Çocuğuma Kanser Olduğumu Nasıl Anlatmalıyım?
Kanser olduğunuzu yeni öğrendiniz… İlk aklınıza gelenler varsa çocuklarınız olacaktır. Akıllarından ne geçecek? Neler hissedecekler? Onlara söylemeli miyim? Onlara nasıl anlatmalıyım? “İyileşecek misin?” diye sorduklarında nasıl cevap vermeliyim? Aklınızda bu gibi soruların belirmesi oldukça normaldir. Hayatınızı tehdit eden bir durum olduğunda aileniz de tehdit altında demektir. İlk içgüdünüz ailenizi, özellikle de çocuklarınızı korumaya yönelik olabilir. Çocuklarınızın kötü haberleri duymalarını değil masumiyetlerini korumalarını istersiniz. Sonuçta çocuğunuzu en iyi tanıyan kişi olarak ne zaman ve nasıl kanseriniz hakkında onunla konuşacağınıza siz karar vereceksiniz.
Ne kadar zor olursa olsun çocuğunuza karşı açık ve dürüst olmanız faydalıdır. Hastalığınızla ilgili ne kadarını anlatmak istediğinize karar vermelisiniz. Unutmayın ki yetişkinler gibi çocuklar da boşlukları yani sizin anlatmadığınız noktaları doldurmayı severler. Üstelik yetişkinler kadar bilgiye sahip olamadıkları için kendi zihinlerinden geçenler doğru olamayabilir ve onların bu durum karşısında daha kaygılı olmasına neden olur.
Çocuğunuzun sizinle konuşmasını ve sorular sormasını destekleyin. Dürüst ve gerçekçi cevaplar vermek korkularını azaltacaktır. Tedavi için bazı günler yakınında olamayacaksanız, önemli bir ameliyat geçirecekseniz, tedaviden dolayı hasta hissediyorsanız ya da saçlarınızı kaybettiyseniz tüm bunların neden olduğunu çocuğunuzun anlayacağı bir dille açıklamaya çalışın.
Çocuğunuz bu süreçte size destek olmak isteyebilir. Sizi dinlemek, size sarılmak, sizi öpmek ve sizinle zaman geçirmek ona iyi gelecektir. Bu tip davranışlarını anlayışla karşılayın ve sizin yanınızda olmasına izin verin.
Hastalığınızı öğrendikten sonra çocuğunuzda ciddi davranış sorunları ve değişiklikleri gözlemlemeye başlarsanız çocuk ve aileyle çalışan bir ruh sağlığı uzmanından bu konuda destek almanız faydalı olacaktır.
Nasıl Davranmalıyım?
- Basit ve açık kelimelerle çocuğunuza hasta olduğunuzu ve bu nedenle sürekli doktora gitmek zorunda kaldığınızı anlatın.
- Hastalığınızla onun bir ilgisi olmadığını ısrarla vurgulayın.
- Ona ayırdığınız zaman azalmak zorunda kalsa bile ya da bazen yeteri kadar sabrınız olmasa da onu her zaman sevdiğinizi belirtin.
- Çocuklar belirsizliklerden hoşlanmazlar.

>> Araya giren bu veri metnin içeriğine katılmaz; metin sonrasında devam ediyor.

(* ===== verification/Tracing.v ===== *)
(** * Tracing (internal/tracing/tracing.go)

    [Init] and the OpenTelemetry globals it sets. The SDK (exporter, resource,
    provider) is the record [OTel]. *)
From S2P Require Import Prelude Proto BucketKey Storage GoStd Config.

(** The options of the OTLP exporter that [Init] uses. *)
Inductive otlp_Option := WithEndpoint (endpoint : string) | WithInsecureCredentials.

#[export] Instance otlp_Option_eq_dec : EqDecision otlp_Option.
Proof. solve_decision. Defined.

(** The parts of the SDK: making an exporter and a resource (from the service
    name) can fail, and so can shutting down a provider. *)
Record OTel := mkOTel {
  exporter : Type;
  otlptracegrpc_New : list otlp_Option → result error exporter;
  Resource : Type;
  resource_New : string → result error Resource;
  provider_Shutdown : exporter → Resource → option error;
}.

Section tracing.
Variable sdk : OTel.

(** The global tracer provider: the no-op one, or one of the SDK that batches
    spans to an exporter. *)
Inductive TracerProvider := NoopProvider | SdkProvider (exp : exporter sdk) (res : Resource sdk).

Inductive propagator := TraceContext | Baggage.

Record otel_globals := mkGlobals {
  tracer_provider : TracerProvider;
  text_map_propagators : list propagator;
}.

(** Before [Init]. *)
Definition otel_default : otel_globals := mkGlobals NoopProvider [].

(** The function [Init] returns: it does nothing, or it is the [Shutdown]
    method of the provider. *)
Definition shutdown (tp : TracerProvider) : option error :=
  match tp with
  | NoopProvider => None
  | SdkProvider exp res => provider_Shutdown sdk exp res
  end.

Inductive tracing_error := ErrExporter (err : error) | ErrResource (err : error).

Definition exporter_options (cfg : TracingConfig) : list otlp_Option :=
  let opts := if decide (tracing_Endpoint cfg = "") then [] else [WithEndpoint (tracing_Endpoint cfg)] in
  if tracing_Insecure cfg then opts ++ [WithInsecureCredentials] else opts.

(** The provider whose shutdown is returned, and the globals afterwards. *)
Definition tracing_Init (cfg : TracingConfig) (g : otel_globals) : result tracing_error TracerProvider * otel_globals :=
  if negb (tracing_Enabled cfg) then (Ok NoopProvider, g)
  else match otlptracegrpc_New sdk (exporter_options cfg) with
       | Err err => (Err (ErrExporter err), g)
       | Ok exp =>
           match resource_New sdk "rlqs-server" with
           | Err err => (Err (ErrResource err), g)
           | Ok res =>
               let tp := SdkProvider exp res in (Ok tp, mkGlobals tp [TraceContext; Baggage])
           end
       end.

(** Tracing is all or nothing: the globals change exactly when tracing is
    enabled and [Init] succeeds, and then what is shut down at the end is the
    provider that was installed; a configuration without tracing cannot fail
    and its shutdown does nothing. *)
Theorem tracing_all_or_nothing cfg g :
  match tracing_Init cfg g with
  | (Ok tp, g') =>
      if tracing_Enabled cfg
      then tracer_provider g' = tp ∧ text_map_propagators g' = [TraceContext; Baggage] ∧
           ∃ exp res, tp = SdkProvider exp res ∧ otlptracegrpc_New sdk (exporter_options cfg) = Ok exp ∧
             resource_New sdk "rlqs-server" = Ok res
      else g' = g ∧ shutdown tp = None
  | (Err err, g') =>
      g' = g ∧ tracing_Enabled cfg = true ∧
      match err with
      | ErrExporter e => otlptracegrpc_New sdk (exporter_options cfg) = Err e
      | ErrResource e => resource_New sdk "rlqs-server" = Err e
      end
  end.
Proof.
  unfold tracing_Init. destruct (tracing_Enabled cfg); cbn; [|done].
  destruct (otlptracegrpc_New sdk _) as [exp|err]; [|done]. destruct (resource_New sdk _) as [res|err]; [|done].
  cbn. split_and!; [done..|]. by exists exp, res.
Qed.
End tracing.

Hasta olmanızın günlük hayatın düzeni üzerine olabilecek etkilerini anlatın: yemeği kimin yapacağını, onu kimin okuldan alacağını, eve gelince kimin olacağını, onu kimin gezmeye götüreceğini, vb…

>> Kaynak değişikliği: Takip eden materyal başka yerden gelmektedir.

Lemma deployed_answers_as_configured_witness :
  ∃ s' actions,
    @handleMessage literal_regexp (@AnyStore scripted) _ range_reversed durationpb_split send_ok 0 demo_req
      (app_server demo_app_open) = (s', None) ∧
    Forall2 (@configured_action literal_regexp durationpb_split (cfg_Engine demo_cfg) "api")
      (usage_bucket_id <$> asked (req_bucket_quota_usages demo_req)) actions.
Proof.
  destruct (@handleMessage literal_regexp (@AnyStore scripted) _ range_reversed durationpb_split send_ok 0 demo_req
    (app_server demo_app_open)) as [s' [err|]] eqn:E; [vm_compute in E; discriminate|].
  destruct (@deployed_answers_as_configured literal_regexp durationpb_split scripted range_reversed
    send_ok demo_app_open 0 new_stream demo_req s' demo_app_reachable) as (actions & Hall & _).
  - reflexivity.
  - exact E.
  - exists s', actions. split; [reflexivity|exact Hall].
Defined.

- Çocuğunuzun sorularına sabırla cevap vermeye çalışın. Bazı soruları tekrar tekrar sorabilir ya da hastalığınızı söyledikten bir süre sonra soru sormaya başlayabilir.
- Bir şeyi bilmediğinizde “bilmiyorum” diyebilirsiniz. Bu çok daha samimi olacaktır.

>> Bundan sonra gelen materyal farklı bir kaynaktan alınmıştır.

(* ===== verification/Wire.v ===== *)
(** * Widths from the configuration to the wire (cmd/rlqs-server/main.go)

    What a loaded configuration asks for and what the answers of the engine
    built from it say: strategies arrive as configured, but for token counts,
    which are narrowed from [uint64] to [uint32]. *)
From S2P Require Import Prelude GoStd Proto BucketKey Storage Config Diff Quota Policy DomainClassifier.
From S2P Require Import Server ServerInv ServerProps ServerMessages RedisStorage RedisServer Admin Main Reload.

(** ** Widths on the wire *)
Definition typed_strategy `{DurationPb} (st : RateLimitStrategy) : Prop :=
  match st with
  | RateLimitStrategy_BlanketRule _ => True
  | RateLimitStrategy_RequestsPerTimeUnit n _ => in_uint64 n
  | RateLimitStrategy_TokenBucket tb =>
      in_uint32 (MaxTokens tb) ∧ (∃ n, TokensPerFill tb = Some n ∧ in_uint32 n) ∧
      ∃ d, FillInterval tb = Some (durationpb_New d) ∧ in_int64 d
  end.

Definition typed_action `{DurationPb} (a : BucketAction) : Prop :=
  ∃ q st, bucket_action a = Some (BucketAction_QuotaAssignmentAction q) ∧
    assignment_strategy q = Some st ∧ typed_strategy st ∧
    ∃ d, AssignmentTimeToLive q = Some (durationpb_New d) ∧ in_int64 d.

Lemma typed_token_bucket `{DurationPb} tokens interval :
  in_int64 interval → typed_strategy (token_bucket tokens interval).
Proof. intros Hi. split_and!; [apply uint32_range|eexists; split; [done|apply uint32_range]|by eexists]. Qed.

Lemma typed_configured `{Regexp, DurationPb} e o :
  typed_engine e → (∀ pc, o = Some pc → pc ∈ policy_list e) →
  typed_strategy (configured_strategy e o) ∧ in_int64 (configured_ttl e o).
Proof.
  intros (_ & _ & Hi & Hp) Ho. unfold configured_ttl. destruct o as [pc|]; cbn.
  - rewrite Forall_forall in Hp. destruct (Hp pc (Ho pc eq_refl)) as (Hn & Httl & _). split.
    + unfold buildStrategy. repeat case_decide; [done..| |by apply typed_token_bucket].
      rewrite !Forall_cons in Hn. apply Hn.
    + destruct (pc_AssignmentTTL pc) as [ttl|]; cbn; [by apply Httl|apply int64_range].
  - split; [by apply typed_token_bucket|apply int64_range].
Qed.

(** Values keep their widths from the configuration to the wire: when the
    YAML decoder fills the fields with values of their Go types, whatever the
    environment variables say every number of the loaded configuration is a
    value of its type, and in every answer of the engine built from it token
    counts are [uint32], request counts [uint64] and durations [int64]
    nanoseconds. *)
Theorem wire_values_typed `{Regexp, DurationPb, GoRange} env path cfg e :
  typed_decoder env → Load env path = Ok cfg → buildEngine cfg = Ok e →
  typed_config cfg ∧
  ∀ ctx domain reports actions,
    ProcessUsage e ctx domain reports = Ok actions → Forall typed_action actions.
Proof.
  intros Hdec Hload He. pose proof (load_typed env path cfg Hdec Hload) as Hcfg. split; [done|].
  intros ctx domain reports actions Hp.
  destruct (buildEngine_answers cfg e ctx domain reports He) as (actions' & Hp' & Hall).
  rewrite Hp in Hp'. injection Hp' as <-. eapply Forall2_Forall_r; [exact Hall|].
  apply Forall_true. intros id a (o & Hsel & ->).
  destruct (typed_configured (cfg_Engine cfg) o) as [Hst Httl]; [apply Hcfg| |].
  { intros pc ->. destruct Hsel as (i & Hi & _). by eapply list_elem_of_lookup_2. }
  eexists _, _. split_and!; [done|done|exact Hst|]. by eexists.
Qed.

(** ** What is asked for and what is granted *)
Inductive asked_quota :=
| AskDeny
| AskAllow
| AskRequests (n : Z) (time_unit : string)
| AskTokens (tokens interval : Z).

(** What the configuration says in the words of the operator: the fields of the
    policy that decides, or the defaults. *)
Definition configured_quota (e : EngineConfig) (o : option PolicyConfig) : asked_quota :=
  match o with
  | None => AskTokens (DefaultTokensPerFill e) (ReportingInterval e)
  | Some pc =>
      if decide (pc_Strategy pc = "deny") then AskDeny
      else if decide (pc_Strategy pc = "allow") then AskAllow
      else if decide (pc_Strategy pc = "requests_per_time_unit")
      then AskRequests (pc_RequestsPerTimeUnit pc) (pc_TimeUnit pc)
      else AskTokens (pc_TokensPerFill pc) (ReportingInterval e)
  end.

(** The assignment grants the quota. *)
Definition grants `{DurationPb} (q : asked_quota) (a : BucketAction) : Prop :=
  ∃ qa st, bucket_action a = Some (BucketAction_QuotaAssignmentAction qa) ∧ assignment_strategy qa = Some st ∧
  match q, st with
  | AskDeny, RateLimitStrategy_BlanketRule r => r = DENY_ALL
  | AskAllow, RateLimitStrategy_BlanketRule r => r = ALLOW_ALL
  | AskRequests n u, RateLimitStrategy_RequestsPerTimeUnit n' u' => n' = n ∧ u' = parseTimeUnit u
  | AskTokens n i, RateLimitStrategy_TokenBucket tb =>
      MaxTokens tb = n ∧ TokensPerFill tb = Some n ∧ FillInterval tb = Some (durationpb_New i)
  | _, _ => False
  end.

(** The quota with its token count taken modulo 2^32, and whether that is the
    same count. *)
Definition narrowed (q : asked_quota) : asked_quota :=
  match q with AskTokens n i => AskTokens (n `mod` 2^32) i | _ => q end.

Definition fits (q : asked_quota) : bool :=
  match q with AskTokens n _ => (n <? 2^32)%Z | _ => true end.

(** The assignment made for the selected policy. *)
Lemma configured_grants `{Regexp, DurationPb} e o id ttl :
  grants (narrowed (configured_quota e o)) (build_action id ttl (Some (configured_strategy e o))).
Proof.
  eexists _, _. split; [done|]. split; [done|]. destruct o as [pc|]; [|done]. cbn. unfold buildStrategy.
  repeat case_decide; done.
Qed.

Lemma narrowed_fits `{Regexp, DurationPb} q a :
  (∀ n i, q = AskTokens n i → (0 <= n)%Z) → grants (narrowed q) a → grants q a ↔ fits q = true.
Proof.
  intros Hq Hn. destruct q as [| |n u|n i]; [done..|]. cbn. rewrite Z.ltb_lt. specialize (Hq n i eq_refl).
  destruct Hn as (qa & st & Ha & Hst & Hm). split.
  - intros (qa' & st' & Ha' & Hst' & Hm'). simplify_eq. destruct st; try done. cbn in Hm.
    destruct Hm as [Hm _], Hm' as [Hm' _]. rewrite Hm' in Hm. rewrite Hm. by apply Z.mod_pos_bound.
  - intros Hlt. exists qa, st. split_and!; [done..|]. cbn in Hm. by rewrite Z.mod_small in Hm by lia.
Qed.

Lemma configured_quota_tokens e o n i :
  typed_engine e → (∀ pc, o = Some pc → pc ∈ policy_list e) → configured_quota e o = AskTokens n i → (0 <= n)%Z.
Proof.
  intros (Ht & _ & _ & Hp) Ho. destruct o as [pc|]; cbn; [|by intros [= <- _]; apply Ht].
  rewrite Forall_forall in Hp. destruct (Hp pc (Ho pc eq_refl)) as (Hn & _). rewrite !Forall_cons in Hn.
  repeat case_decide; intros [= <- _]. apply Hn.
Qed.

(** C25: quotas on the wire: let a configuration be loaded (the YAML decoder
    filling the fields with values of their Go types) and the engine built from
    it. Every answer grants its bucket what the first matching policy, or else
    the defaults, ask for: deny all, allow all, the number of requests per unit,
    or a token bucket with the reporting interval. Token counts arrive modulo
    2^32: the quota granted is the one configured exactly when its token count
    is below 2^32. *)
Theorem quotas_on_wire `{Regexp, DurationPb, GoRange} env path cfg e ctx domain reports actions :
  typed_decoder env → Load env path = Ok cfg → buildEngine cfg = Ok e →
  ProcessUsage e ctx domain reports = Ok actions →
  Forall2 (λ id a, action_bucket_id a = id ∧
    ∃ o, config_selects (cfg_Engine cfg) domain (BucketKeyFromProto id) o ∧
      grants (narrowed (configured_quota (cfg_Engine cfg) o)) a ∧
      (grants (configured_quota (cfg_Engine cfg) o) a ↔ fits (configured_quota (cfg_Engine cfg) o) = true))
    (answered_ids reports) actions.
Proof.
  intros Hdec Hload He Hp. pose proof (load_typed env path cfg Hdec Hload) as Hcfg.
  destruct (buildEngine_answers cfg e ctx domain reports He) as (actions' & Hp' & Hall).
  rewrite Hp in Hp'. injection Hp' as <-. eapply Forall2_impl; [exact Hall|].
  intros id a (o & Hsel & ->). split; [done|]. rewrite BucketKeyFromProto_encode. exists o. split; [done|].
  split; [apply configured_grants|]. apply narrowed_fits; [|apply configured_grants].
  intros n i. apply configured_quota_tokens; [apply Hcfg|].
  intros pc ->. destruct Hsel as (j & Hj & _). by eapply list_elem_of_lookup_2.
Qed.

(** A file with one policy, and a variable above the range of [uint32]. *)
Definition demo_typed_env : LoadEnv :=
  {| ReadFile _ := Ok "engine: ..."; Unmarshal _ _ := Ok (demo_cfg_with "web");
     Getenv n := if decide (n = "RLQS_DEFAULT_TOKENS_PER_FILL") then "5000000000" else "" |}.

Definition demo_typed_cfg : Config := set_DefaultTokensPerFill 5000000000 (demo_cfg_with "web").

Definition demo_typed_engine : Engine :=
  match @buildEngine literal_regexp durationpb_split range_in_order demo_typed_cfg with
  | Ok e => e
  | Err _ => demo_app_engine
  end.

Lemma demo_cfg_with_typed : typed_config (demo_cfg_with "web").
Proof.
  pose proof typed_default_config as (Hs & (_ & _ & Hi & _) & Hp). split_and!; [exact Hs| |exact Hp].
  split_and!; cbn; unfold in_uint64; try lia; [exact Hi|].
  apply Forall_singleton. split_and!; [|done..]. cbn. unfold in_uint64. rewrite !Forall_cons, Forall_nil. lia.
Qed.

Lemma demo_typed_built :
  @buildEngine literal_regexp durationpb_split range_in_order demo_typed_cfg = Ok demo_typed_engine.
Proof.
  assert (is_ok (@buildEngine literal_regexp durationpb_split range_in_order demo_typed_cfg) = true) as Hok
    by (vm_compute; reflexivity).
  unfold demo_typed_engine. by destruct (buildEngine demo_typed_cfg).
Qed.

Lemma wire_values_typed_witness :
  typed_config demo_typed_cfg ∧
  ∀ ctx domain reports actions,
    ProcessUsage demo_typed_engine ctx domain reports = Ok actions → Forall (@typed_action durationpb_split) actions.
Proof.
  refine (@wire_values_typed literal_regexp durationpb_split range_in_order demo_typed_env "rlqs.yaml"
    demo_typed_cfg demo_typed_engine _ _ _).
  - intros data c c' Hc [= <-]. exact demo_cfg_with_typed.
  - vm_compute. reflexivity.
  - exact demo_typed_built.
Defined.

(** A report on a bucket, from a domain the policy does not match. *)
Definition demo_wire_report : UsageReport := mkUsageReport (Some (mkBucketId {["user" := "bob"]})) 1 0 0.

Lemma quotas_on_wire_witness :
  ∃ a, ProcessUsage demo_typed_engine StreamContext "api" [demo_wire_report] = Ok [a] ∧
    ∃ o, @grants durationpb_split (narrowed (configured_quota (cfg_Engine demo_typed_cfg) o)) a.
Proof.
  destruct (ProcessUsage demo_typed_engine StreamContext "api" [demo_wire_report]) as [actions|err] eqn:E;
    [|vm_compute in E; discriminate].
  pose proof (@quotas_on_wire literal_regexp durationpb_split range_in_order demo_typed_env "rlqs.yaml"
    demo_typed_cfg demo_typed_engine StreamContext "api" [demo_wire_report] actions) as Hall.
  specialize (Hall ltac:(intros data c c' Hc [= <-]; exact demo_cfg_with_typed) ltac:(vm_compute; reflexivity)
    demo_typed_built E).
  change (answered_ids [demo_wire_report]) with [report_bucket_id demo_wire_report] in Hall.
  inversion Hall as [|? a ? l (_ & o & _ & Hg & _) Hnil]; subst. inversion Hnil; subst.
  exists a. split; [reflexivity|]. exists o. exact Hg.
Defined.

(** The default of five thousand million tokens is granted as 705032704. *)
Example default_tokens_narrowed :
  narrowed (configured_quota (cfg_Engine demo_typed_cfg) None) = AskTokens 705032704 (10 * second).
Proof. reflexivity. Qed.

- Duygularınızı bastırmamaya çalışın. Çocuğunuzun da üzgün ya da öfkeli olma hakkının olabileceğini ona hissettirin.
- Çocuklarınızın tepkilerini gözlemleyin. Sorular sorun. Ebeveynlerinin fazlaca üzerine gitmiş olmaktan ve soru sormakta çekinebilirler.